Similarly, a restaurant owner in Ojo Local Government Area of Lagos, Ifeoma Ajuwon, told LEADERSHIP that the prices of some food items in the market have reduced. She said the variety of rice she had been buying over the past six months had fallen from N1,600 a cup to N1,200. She said a cup of honey beans had fallen from N2,200 over the past six months to N1,200. Ajuwon added that the price of garri had also fallen.

 

She, however, said such relief had not been felt in the prices of yam and tomatoes.

Also, a trader in Iyana Ipaja Market, Esther John, told this medium that the price of a bag of rice had fallen from N82,000 six months ago to between N68,000 and N70,000 currently. She agreed that the price of beans had also fallen by almost N1,000 a cup over the past six months. She expressed excitement that with the drop in price, her rice trading business had started attracting more customers. John added that she hopes prices will stay down as the festive season approaches.

Similarly, a housewife in Port Harcourt, Janet Dressman, agreed that the prices of some agricultural commodities had fallen compared to a few months ago. She cautioned, however, that the perception of a general fall in food prices had not been felt with the prices of yams, tomatoes, and beef.
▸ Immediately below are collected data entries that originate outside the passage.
(* ===== verification/Bitmap.v ===== *)
(** * Bitmaps (lib/kernel/bitmap.c)

    A bitmap is an array of 64-bit words that simulates an array of bits.
    [bit b i] is the abstract bit; the theorems describe every operation in
    terms of it.  Words are kept at their width; [size_t] arithmetic wraps at
    64 bits, and [BITMAP_ERROR] is the 32-bit [SIZE_MAX] of
    include/lib/stdint.h.  An access outside [bits] is [Fault]. *)

From S2P Require Import Prelude.

(** ** Data and operations *)

(** [struct bitmap]. *)
Record bitmap := Bitmap { bit_cnt : Z; bits : list Z }.

Definition ELEM_BITS : Z := 64.
Definition BITMAP_ERROR : Z := SIZE_MAX.

(** include/lib/round.h on [size_t]. *)
Definition DIV_ROUND_UP (x step : Z) : Z := u64 (u64 (x + step) - 1) / step.
Definition ROUND_UP (x step : Z) : Z := u64 (DIV_ROUND_UP x step * step).
Definition ROUND_DOWN (x step : Z) : Z := u64 (x / step * step).

Definition elem_idx (bit_idx : Z) : Z := bit_idx / ELEM_BITS.
Definition bit_mask (bit_idx : Z) : Z := u64 (Z.shiftl 1 (bit_idx mod ELEM_BITS)).
Definition elem_cnt (cnt : Z) : Z := DIV_ROUND_UP cnt ELEM_BITS.
Definition byte_cnt (cnt : Z) : Z := u64 (8 * elem_cnt cnt).
Definition last_mask (b : bitmap) : Z :=
  let last_bits := bit_cnt b mod ELEM_BITS in
  if last_bits =? 0 then u64 (-1) else u64 (Z.shiftl 1 last_bits - 1).

Definition load_elem (i : Z) : M bitmap Z := fun b =>
  match bits b !! Z.to_nat i with Some w => Ok (w, b) | None => Fault end.
Definition store_elem (i w : Z) : M bitmap unit := fun b =>
  match bits b !! Z.to_nat i with
  | Some _ => Ok (tt, Bitmap (bit_cnt b) (<[Z.to_nat i := w]> (bits b)))
  | None => Fault
  end.

Definition bitmap_size : M bitmap Z := b ← get; ret (bit_cnt b).

(** The [lock or], [lock and] and [lock xor] instructions on one word. *)
Definition bitmap_mark (bit_idx : Z) : M bitmap unit :=
  w ← load_elem (elem_idx bit_idx);
  store_elem (elem_idx bit_idx) (Z.lor w (bit_mask bit_idx)).
Definition bitmap_reset (bit_idx : Z) : M bitmap unit :=
  w ← load_elem (elem_idx bit_idx);
  store_elem (elem_idx bit_idx) (Z.land w (u64 (Z.lnot (bit_mask bit_idx)))).
Definition bitmap_flip (bit_idx : Z) : M bitmap unit :=
  w ← load_elem (elem_idx bit_idx);
  store_elem (elem_idx bit_idx) (Z.lxor w (bit_mask bit_idx)).

Definition bitmap_set (idx : Z) (value : bool) : M bitmap unit :=
  b ← get; ASSERT (idx <? bit_cnt b);;
  if value then bitmap_mark idx else bitmap_reset idx.

Definition bitmap_test (idx : Z) : M bitmap bool :=
  b ← get; ASSERT (idx <? bit_cnt b);;
  w ← load_elem (elem_idx idx);
  ret (negb (Z.land w (bit_mask idx) =? 0)).

(** [for (i = 0; i < cnt; i++)]: [n] is what is left of [cnt]. *)
Fixpoint set_multiple_loop (n : nat) (start i : Z) (value : bool) : M bitmap unit :=
  match n with
  | O => ret tt
  | S n => bitmap_set (u64 (start + i)) value;; set_multiple_loop n start (i + 1) value
  end.

Definition assert_range (start cnt : Z) : M bitmap unit :=
  b ← get; ASSERT (start <=? bit_cnt b);; ASSERT (u64 (start + cnt) <=? bit_cnt b).

Definition bitmap_set_multiple (start cnt : Z) (value : bool) : M bitmap unit :=
  assert_range start cnt;; set_multiple_loop (Z.to_nat cnt) start 0 value.

Definition bitmap_set_all (value : bool) : M bitmap unit :=
  n ← bitmap_size; bitmap_set_multiple 0 n value.

Fixpoint count_loop (n : nat) (start i value_cnt : Z) (value : bool) : M bitmap Z :=
  match n with
  | O => ret value_cnt
  | S n =>
      t ← bitmap_test (u64 (start + i));
      count_loop n start (i + 1) (if Bool.eqb t value then u64 (value_cnt + 1) else value_cnt) value
  end.

Definition bitmap_count (start cnt : Z) (value : bool) : M bitmap Z :=
  assert_range start cnt;; count_loop (Z.to_nat cnt) start 0 0 value.

Fixpoint contains_loop (n : nat) (start i : Z) (value : bool) : M bitmap bool :=
  match n with
  | O => ret false
  | S n =>
      t ← bitmap_test (u64 (start + i));
      if Bool.eqb t value then ret true else contains_loop n start (i + 1) value
  end.

Definition bitmap_contains (start cnt : Z) (value : bool) : M bitmap bool :=
  assert_range start cnt;; contains_loop (Z.to_nat cnt) start 0 value.

Definition bitmap_any (start cnt : Z) : M bitmap bool := bitmap_contains start cnt true.
Definition bitmap_none (start cnt : Z) : M bitmap bool :=
  c ← bitmap_contains start cnt true; ret (negb c).
Definition bitmap_all (start cnt : Z) : M bitmap bool :=
  c ← bitmap_contains start cnt false; ret (negb c).

(** [for (i = start; i <= last; i++)], with enough fuel for every [i]. *)
Fixpoint scan_loop (fuel : nat) (i last cnt : Z) (value : bool) : M bitmap Z :=
  if i <=? last then
    match fuel with
    | O => out_of_fuel
    | S fuel =>
        c ← bitmap_contains i cnt (negb value);
        if negb c then ret i else scan_loop fuel (i + 1) last cnt value
    end
  else ret BITMAP_ERROR.

Definition bitmap_scan (start cnt : Z) (value : bool) : M bitmap Z :=
  b ← get; ASSERT (start <=? bit_cnt b);;
  if cnt <=? bit_cnt b then
    let last := bit_cnt b - cnt in
    scan_loop (Z.to_nat (last - start + 1)) start last cnt value
  else ret BITMAP_ERROR.

Definition bitmap_scan_and_flip (start cnt : Z) (value : bool) : M bitmap Z :=
  idx ← bitmap_scan start cnt value;
  (if negb (idx =? BITMAP_ERROR) then bitmap_set_multiple idx cnt (negb value) else ret tt);;
  ret idx.

Definition bitmap_buf_size (cnt : Z) : Z := u64 (16 + byte_cnt cnt).

(** [bitmap_create_in_buf]: [words] is what the storage after the header
    happens to contain. *)
Definition bitmap_create_in_buf (cnt block_size : Z) (words : list Z) : result bitmap :=
  let! _ := rassert (bitmap_buf_size cnt <=? block_size) in
  let! r := bitmap_set_all false (Bitmap cnt words) in Ok (snd r).

(** [bitmap_create]: the two results of [malloc], the second with the words
    the block contains. *)
Definition bitmap_create (cnt : Z) (m1 : bool) (m2 : option (list Z)) : result (option bitmap) :=
  if m1 then
    match m2 with
    | Some words => let! r := bitmap_set_all false (Bitmap cnt words) in Ok (Some (snd r))
    | None =>
        if cnt =? 0 then
          let! r := bitmap_set_all false (Bitmap cnt []) in Ok (Some (snd r))
        else Ok None
    end
  else Ok None.

(** ** Files: a word is stored as 8 bytes, least significant first. *)

Fixpoint word_bytes (n : nat) (w : Z) : list Z :=
  match n with O => [] | S n => w mod 256 :: word_bytes n (w / 256) end.
Fixpoint bytes_word (bs : list Z) : Z :=
  match bs with [] => 0 | x :: t => x + 256 * bytes_word t end.
Definition words_bytes (ws : list Z) : list Z := ws ≫= word_bytes 8.
Fixpoint bytes_words (n : nat) (bs : list Z) : list Z :=
  match n with O => [] | S n => bytes_word (take 8 bs) :: bytes_words n (drop 8 bs) end.

Definition bitmap_file_size (b : bitmap) : Z := byte_cnt (bit_cnt b).
Lemma view_here p h x : paper_ok p -> view (Paper (above p) h (below p) x) = <[row_of p := h]> (view p).
Proof.
  intros H. unfold view. rewrite rows_here, length_insert. unfold row_of. rewrite drop_insert_ge; [done|]. destruct H as [_ H _]. pose proof (length_rows p). destruct H as [H|[H Hb]]; [lia|].
  rewrite Hb in *. cbn in *. lia.
Qed.

Lemma view_lookup p : paper_ok p -> view p !! row_of p = Some (here p).
Proof.
  intros H. unfold view, row_of. destruct H as [_ H _]. pose proof (length_rows p). rewrite lookup_drop. 
  replace (_ + _)%nat with (length (above p)) by (destruct H as [H|[H Hb]]; [lia|]; rewrite Hb in *; cbn in *; lia).
  unfold rows. by rewrite lookup_app_r, Nat.sub_diag by lia.
Qed.

Lemma rows_feed p : rows (feed p) = rows p ++ match below p with [] => [blank] | _ => [] end.
Proof. unfold rows, feed. destruct (below p); cbn; by rewrite ?app_nil_r, <- !app_assoc. Qed.

Lemma view_feed p : paper_ok p -> view (feed p) = match below p with [] => drop 1 (view p) ++ [blank] | _ => view p end.
Proof.
  intros [_ H _]. unfold view. rewrite rows_feed. destruct (below p); [|by rewrite app_nil_r]. rewrite length_app. cbn [length].
  rewrite drop_app_le, drop_drop by lia. f_equal. f_equal. lia.
Qed.

Lemma feed_ok p : paper_ok p -> paper_ok (feed p).
Proof.
  intros [H1 H2 H3]. split.
  - rewrite rows_feed. apply Forall_app. split; [done|]. destruct (below p); [by apply Forall_singleton|done].
  - rewrite rows_feed, length_app. unfold feed. destruct (below p); cbn; [right; split; [lia|done]|]. left. destruct H2 as [H2|[_ H2]]; [lia|done].
  - unfold feed. destruct (below p); cbn; lia.
Qed.

Lemma row_of_feed p : paper_ok p -> row_of (feed p) = match below p with [] => row_of p | _ => S (row_of p) end.
Proof.
  intros [_ H _]. unfold row_of. rewrite rows_feed, length_app. pose proof (length_rows p). unfold feed.
  destruct (below p) as [|r b]; cbn [above length] in *; rewrite length_app; cbn [length]; [lia|]. destruct H as [H|[_ H]]; [lia|done].
Qed.

(** ** Operations *)

(** Only the frame buffer and the cursor change. *)
Definition same_rest (s s' : vga) : Prop := crtc s' = crtc s /\ off s' = off s /\ ctx s' = ctx s.

Lemma newline_run s p : shows s p -> exists s', newline s = Ok (tt, s') /\ shows s' (feed p) /\ same_rest s s'.
Proof.
  intros [H1 H2 H3 H4 H5]. fold (row_of p) in H4. pose proof (row_of_lt p H1) as Hlt. unfold newline, set_cx, set_cy. mnorm. cbn [cy cx fb inited crtc off ctx]. unfold ROW_CNT.
  rewrite wrapu_id by (unfold is_u; lia). pose proof (view_feed p H1) as Hv. pose proof (row_of_feed p H1) as Hr. pose proof (length_rows p) as Hl. pose proof (pk_length p H1) as Hp.
  assert (column (feed p) = 0) as Hc by (unfold feed; by destruct (below p)).
  destruct (below p) as [|b0 b] eqn:Eb; cbn [length] in Hl.
  - assert (row_of p = 24%nat) as E24 by (unfold row_of; lia). rewrite (proj2 (Z.leb_le _ _)) by lia. mnorm. cbn [cy cx fb inited crtc off ctx].
    pose proof (view_rows p H1) as Hro. pose proof (length_view p H1) as Hlv. destruct (view p) as [|r rs] eqn:Er; [done|]. injection Hlv as Hlv.
    destruct (scroll_run (Vga (fb s) 0 (25 - 1) (inited s) (crtc s) (off s) (ctx s)) r rs H2 Hro Hlv) as (d & Hd & Es). mstep Es.
    apply Forall_cons in Hro as [_ Hro]. change (clear_row (25 - 1)) with (clear_row (Z.of_nat 24)).
    match goal with |- context [clear_row _ ?x] => rewrite (clear_row_run x (rs ++ [d]) 24 eq_refl) end; [|apply Forall_app; split; [done|by apply Forall_singleton]|rewrite length_app; cbn; lia].
    eexists. split; [reflexivity|]. split; [|done]. split; cbn [with_fb fb cx cy inited]; [by apply feed_ok| |done| |done].
    + rewrite Hv, skipn_cons, drop_0. by rewrite insert_app_r_alt, Hlv by lia.
    + fold (row_of (feed p)). lia.
  - assert (S (row_of p) < 25)%nat as E24 by (unfold row_of; destruct Hp as [Hp|[_ ?]]; [lia|done]). rewrite (proj2 (Z.leb_gt _ _)) by lia.
    eexists. split; [reflexivity|]. split; [|done]. split; cbn [fb cx cy inited]; [by apply feed_ok|by rewrite Hv|done| |done]. fold (row_of (feed p)). lia.
Qed.

(** The display controller has been told the position. *)
Definition cursor_words (pos : Z) : list access := [Out 0x3d4 (pos / 256 * 256 + 0x0e); Out 0x3d4 (pos mod 256 * 256 + 0x0f)].

Lemma cursor_encoding pos : 0 <= pos < 2000 -> u16 (Z.lor 0x0e (Z.land (u16 (u64 pos)) 0xff00)) = pos / 256 * 256 + 0x0e /\ u16 (Z.lor 0x0f (Z.shiftl (u16 (u64 pos)) 8)) = pos mod 256 * 256 + 0x0f.
Proof.
  intros H. assert (Forall (fun pos => u16 (Z.lor 0x0e (Z.land (u16 (u64 pos)) 0xff00)) = pos / 256 * 256 + 0x0e /\ u16 (Z.lor 0x0f (Z.shiftl (u16 (u64 pos)) 8)) = pos mod 256 * 256 + 0x0f) (seqZ 0 2000)) as Ha by by_eval.
  rewrite Forall_forall in Ha. apply Ha, elem_of_seqZ. lia.
Qed.

Definition with_trace (s : vga) (l : list access) : vga := Vga (fb s) (cx s) (cy s) (inited s) (IO (answers (crtc s)) (trace (crtc s) ++ l)) (off s) (ctx s).

Lemma move_cursor_run s : 0 <= cx s < 80 -> 0 <= cy s < 25 -> move_cursor s = Ok (tt, with_trace s (cursor_words (cx s + 80 * cy s))).
Proof.
  intros Hx Hy. unfold move_cursor, on_crtc, outw, modify, bind, get, COL_CNT. cbn. rewrite (wrapu_id 64 (80 * cy s)) by (unfold is_u; lia).
  destruct (cursor_encoding (cx s + 80 * cy s)) as [-> ->]; [lia|]. unfold with_trace, cursor_words. by rewrite <- app_assoc.
Qed.

Lemma clean_ok : paper_ok clean.
Proof. split; [unfold rows, clean; cbn; by repeat constructor|by left|done]. Qed.

Lemma cls_run s rs : fb s = screen rs -> rows_ok rs -> length rs = 25%nat -> inited s = true ->
  exists s', cls s = Ok (tt, s') /\ shows s' clean /\ crtc s' = IO (answers (crtc s)) (trace (crtc s) ++ cursor_words 0) /\ off s' = off s /\ ctx s' = ctx s.
Proof.
  intros Hf Hr Hl Hi. unfold cls. pose proof (clear_rows_run 25 s rs Hf Hr ltac:(lia)) as E. rewrite Hl in E. change (Z.of_nat (25 - 25)) with 0 in E. mstep E.
  unfold set_cy, set_cx. mnorm. rewrite move_cursor_run by (cbn; lia). eexists. split; [reflexivity|]. split; [|done]. split; cbn [with_trace with_fb fb cx cy inited]; [apply clean_ok| |done..]. by rewrite take_0.
Qed.

(** ** Characters *)

(** A state between two characters. *)
Record resting (s : vga) (p : paper) : Prop := { rs_shows : shows s p; rs_column : column p < 80; rs_level : ctx s = true -> off s = true }.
She said the price of fish had been fairly stable, while the price of dairy products had slightly fallen.

Reacting, a development economist at Adeleke University, Professor Tayo Bello, said Nigeria could do far better in the production of agricultural products if the government ensured security, particularly in known food-producing states, especially in the Middle Belt and northern Nigeria.

For his part, a financial economist at Nnamdi Azikiwe University, Dr Felix Echekoba, said the current relief in agricultural products was a result of the harvest season.

He also expressed optimism that going into the New Year, the prices of food items such as yams would also fall, as that would coincide with the yam harvest season.

Meanwhile, organised labour has cautioned the general public against becoming too excited over the reported drop in inflation, saying it is not yet uhuru until the average Nigerian has three square meals on the table.

There have been mixed reactions, as labour leaders noted that the reported drop in inflation—based on newspaper reports—cannot yet be treated with seriousness.

 

In a chat with LEADERSHIP, the General Secretary of the Iron and Steel Senior Staff Association of Nigeria (ISSSAN), Comrade John Odigie, stressed: “Until Nigerians no longer go to bed on an empty stomach, I will not believe that there is a drop in inflation.”

Similarly, the president of the National Union of Food, Beverage and Tobacco Employees (NUFBTE), Comrade Ibrahim Garba, noted that in a situation where there is rampant mismanagement, one will have to watch and wait to know if the reported drop is actually true.

According to him, “Until the regime of President Bola Ahmed Tinubu has more dedicated and patriotic hands to drive the economy in the right direction, the news of a drop in inflation will be taken with a pinch of salt.”